My head began to ache. I sat on the shoulder of the road and cupped my head with both hands. I began to rock back and forth. Ashley pulled up beside me.
“Hey, Jayce. Are you okay?”
“Yeah. Just a bad day.”
I got into her truck. She spun around and headed south on Highway 10. Ashley looked at me from the corner of her eyes.
“Are you on your medication? Don’t lie to me, Jayce.”
“Yeah, I take them every morning. You know I become unbalanced without them.”
“I know, and I know that it has been years since I saw you holding your head and rocking back and forth. You look like crap. What happened?”
How do you tell someone that you’re nuts? We rode in silence for a while. Ashley gave me space and concentrated on the road.
“I went to get Chinese food. Somehow, I thought I asked you to meet me for lunch. When you didn’t show, I ordered my food to go.”
Ashley stared at me, the crows’ feet at the corners of her blue eyes tightened. She shook her head.
“Jayce, you didn’t call me. I wouldn’t stand you up.”
“The waitress gave me a thumb drive and told me to follow the instructions to the letter.”
“What thumb drive?”
I patted my coat pocket and shoved my right hand into it. My fingers brushed against it, and I pulled it out.

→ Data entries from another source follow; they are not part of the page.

(** X20. A heading with nothing but whitespace between its brackets has
    no name of its own. As the first heading of a specification it makes
    [parse_layout_spec] fail with a [NameError], the variable for the
    name of the section being read before it is bound; after a heading
    with a name, it opens a section with the name and the parameter of
    that heading. No other error comes from the splitting. *)
Theorem split_sections_blank_heading (pre : list string) (h : string)
        (st : splitter) :
  (forall spec e, split_sections spec = Raise e -> e = NameError)
  /\ (blank_heading h ->
      split_line h st
      = match sp_name st with
        | Some nm =>
            Ok (mkSplitter (sp_sections st ++ [sp_cur st])
                           (new_section nm (sp_param st))
                           (sp_name st) (sp_param st))
        | None => Raise NameError
        end)
  /\ (blank_heading h ->
      Forall (fun l => Re.re_match section_re (clean_line l) = None) pre ->
      forall spec post,
        Py.split "010"%char spec = pre ++ h :: post ->
        split_sections spec = Raise NameError
        /\ forall have_docutils publish_doctree cn require_docutils,
             parse_layout_spec have_docutils publish_doctree spec cn
                               require_docutils
             = Raise NameError).
Proof.
  split_and!.
  - intros spec e. unfold split_sections.
    intros [H|(st1 & _ & H)]%bind_raise_inv; [|done].
    by eapply split_lines_raise.
  - intros (m & Hm & Hw). unfold split_line. rewrite Hm, Hw.
    cbn [fmap list_fmap]. by destruct (sp_name st).
  - intros (m & Hm & Hw) Hpre spec post Hspec.
    assert (forall st0 ls1 ls2,
               split_lines (ls1 ++ ls2) st0
               = (st1 ← split_lines ls1 st0; split_lines ls2 st1)) as Happ.
    { intros st0 ls1. revert st0.
      induction ls1 as [|l ls1 IH]; intros st0 ls2; [done|].
      cbn [app split_lines]. destruct (split_line l st0); [|done].
      rewrite !result_bind_ok. apply IH. }
    assert (split_sections spec = Raise NameError) as Hs.
    { unfold split_sections.
      rewrite Hspec, Happ, split_lines_plain by done. rewrite result_bind_ok.
      cbn [split_lines]. unfold split_line at 1. rewrite Hm, Hw. done. }
    split; [done|]. intros. unfold parse_layout_spec. by rewrite Hs.
Qed.

Lemma split_sections_blank_heading_witness :
  split_line "[ ]"
    (mkSplitter [] (new_section "grid" (Some "frm")) (Some "grid") (Some "frm"))
  = Ok (mkSplitter [new_section "grid" (Some "frm")]
                   (new_section "grid" (Some "frm")) (Some "grid") (Some "frm"))
  /\ split_sections ("a(B)" +:+ String "010"%char
                     ("[ ]" +:+ String "010"%char "b(C)"))
     = Raise NameError.
Proof.
  assert (blank_heading "[ ]") as Hb
    by (eexists; split; reflexivity).
  destruct (split_sections_blank_heading ["a(B)"] "[ ]"
              (mkSplitter [] (new_section "grid" (Some "frm"))
                          (Some "grid") (Some "frm")))
    as (_ & H1 & H2).
  split; [exact (H1 Hb)|].
  exact (proj1 (H2 Hb ltac:(repeat constructor)
                   ("a(B)" +:+ String "010"%char
                    ("[ ]" +:+ String "010"%char "b(C)"))
                   ["b(C)"] eq_refl)).
Defined.

(** ** The dump of the layouts *)

Lemma dump_step_written glbls (st : list (string * string) * option (list string)) :
  (foldl dump_step st glbls).1
  = st.1 ++ omap (fun kv => (fun l => (kv.1 +:+ ".guidoc", l)) <$> kv.2) glbls.
Proof.
  revert st. induction glbls as [|[k a] glbls IH]; intros st.
  - by rewrite app_nil_r.
  - cbn [foldl omap]. rewrite IH. unfold dump_step. cbn [fst snd].
    destruct a; cbn [fmap option_fmap option_map fst]; [|done].
    by rewrite <- app_assoc.
Qed.

(** X21. [dump_layouts] writes one file, named after the name with
    [.guidoc] at its end, for every name of the namespace whose object has
    a [_guidoc] attribute, with that attribute as its content. The list
    it returns is set to the empty list at every turn of the loop, so it
    holds at most the file of the last name, and no file when the object
    of the last name has no layout; for an empty namespace the list is
    not bound and the return raises a [NameError]. *)
Theorem dump_layouts_returns (glbls : list (string * option string))
        (final : string * option string) :
  dump_layouts [] = Raise NameError
  /\ dump_layouts (glbls ++ [final])
     = Ok (omap (fun kv => (fun l => (kv.1 +:+ ".guidoc", l)) <$> kv.2)
                (glbls ++ [final]),
           match final.2 with
           | Some _ => [final.1 +:+ ".guidoc"]
           | None => []
           end).
Proof.
  split; [done|]. destruct final as [k a].
  unfold dump_layouts. rewrite foldl_app. cbn [foldl].
  pose proof (dump_step_written glbls ([], None)) as Hw.
  rewrite omap_app. cbn [omap].
  destruct (foldl dump_step ([], None) glbls) as [written files].
  cbn [fst app] in Hw. subst written. unfold dump_step. cbn [fst snd].
  destruct a; cbn [omap list_omap fmap option_fmap option_map fst snd];
    [done|].
  by rewrite app_nil_r.
Qed.

(** ** Sections of other names *)

Lemma filter_filter_impl {A} (P Q : A -> Prop) `{!forall x, Decision (P x)}
      `{!forall x, Decision (Q x)} (l : list A) :
  (forall x, P x -> Q x) -> filter P (filter Q l) = filter P l.
Proof.
  intros HPQ. induction l as [|x l IH]; [done|].
  rewrite (filter_cons Q). destruct (decide (Q x)) as [Hq|Hq].
  - rewrite !filter_cons. destruct (decide (P x)); by rewrite IH.
  - rewrite filter_cons. destruct (decide (P x)) as [Hp|]; [|done].
    by destruct Hq; apply HPQ.
Qed.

“Oh, thank the Lord,” I muttered. “At least I didn’t imagine that part of it.”
Ashley pulled into my driveway. It was a winding road that led further into the woods. She pulled up in front of my cabin and shut off her engine.
“What’s on it, Jayce?”
“I don’t know, Ashley. Let’s go in and we will find out together.”
My cabin had two bedrooms. I lived alone, so I converted the guest bedroom into a library. Ashley and I walked into the library. She sat in a wooden chair next to my desk. I sat in the black faux leather seat and powered on my laptop.
After booting up, I inserted the drive into the PC. A small figure with a gun in each hand danced across the screen until it reached the middle.
It turned and pointed the handguns at me and screeched:
“Kill yourself Jayce Walker.”
Then, the figure pointed the guns at its head and pulled the triggers.